Desensitization of the fMLP-induced NADPH-oxidase response in human neutrophils is lacking in okadaic acid-treated cells.

The chemoattractant N-formyl-methionyl-leucyl-phenylalanine (fMLP) interacts with neutrophils, generating signals that induce activation of the superoxide anion/hydrogen peroxide-producing NADPH-oxidase. Low temperature binding of fMLP to its neutrophil surface receptors is associated with a desensitization of the cells with respect to activation of the oxidase. Other stimuli can still activate the oxidase (in fact even induce a primed response), indicating that the observed phenomenon is stimulus specific and could not be accounted for by an effect on the oxidase itself. Furthermore, no desensitization is obtained in the presence of cytochalasin B, suggesting that the cytoskeleton is involved in the process leading to desensitization. Okadaic acid is a toxin produced by dinoflagellates and exerts its effects by an inhibition of cellular phosphatases.

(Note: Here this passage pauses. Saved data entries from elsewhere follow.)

(* ===== verification/SyscallsTop.v ===== *)
(** * SyscallsTop: the claims about system calls as a program makes them

    The interface of Syscalls.v over the handlers of the other files: the
    calls on memory objects, processes, signals and descriptors (MemCalls.v,
    ProcCalls.v, ProcFd.v) over [MemState], and the calls that start
    programs (Spawn.v) over [World].  What is claimed of a handler holds of
    the library call. *)
From Stdlib Require Import ZArith Lia String.
From stdpp Require Import base tactics option list list_numbers gmap.
From S2P Require Import Prelude Shared Bytes Handles Pipe Phys Port Thread Sched Ohlk PageTable Vmar Mem Vmo UserCopy Asid Process ProcCalls ProcFd Rootfs Launch LaunchSpec LaunchArgs LaunchRun LaunchTop MemCalls MapShare VmoCalls Syscalls Spawn SpawnTop.
Local Open Scope Z_scope.

(** ** Handlers on the process table *)
Definition pure_call {A} (f : Kern -> kresult A * Kern) (k : Kern) : option (kresult A * Kern) := Some (f k).

Definition kern_handler {A} (c : Call A) : option (Kern -> option (kresult A * Kern)) :=
  match c in Call A return option (Kern -> option (kresult A * Kern)) with
  | ProcMgmt cmd a b c => Some (fun k => sys_proc_mgmt k cmd a b c)
  | Getcwd b n => Some (fun k => sys_getcwd k b n)
  | Chdir p n => Some (fun k => sys_chdir k p n)
  | Wait4 pid st _ => Some (fun k => sys_wait4 k pid st)
  | Sigaction sig h _ _ => Some (fun k => sys_sigaction k sig h)
  | Raise sig => Some (pure_call (fun k => sys_raise k sig))
  | Kill pid sig => Some (pure_call (fun k => sys_kill k pid sig))
  | PipeCall p => Some (fun k => sys_pipe k p)
  | Dup2 o n => Some (fun k => sys_dup2 k o n)
  | Getpid => Some (pure_call (fun k => (sys_getpid k, k)))
  | _ => None
  end.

To investigate the role of phosphorylation/dephosphorylation events in the desensitization process we used okadaic acid as a scientific tool. We show that neutrophils treated with okadaic acid are primed with respect to the fMLP-induced production of superoxide anion, and that no desensitization is obtained in toxin-treated cells. Because the recovery of ligand-receptor complexes in a Triton X-100-insoluble fraction is very low in the cells treated with okadaic acid, we suggest that protein dephosphorylation is required to obtain binding to the cytoskeleton of occupied fMLP receptors; binding of the occupied receptors to the cell cytoskeleton being the mechanism behind desensitization.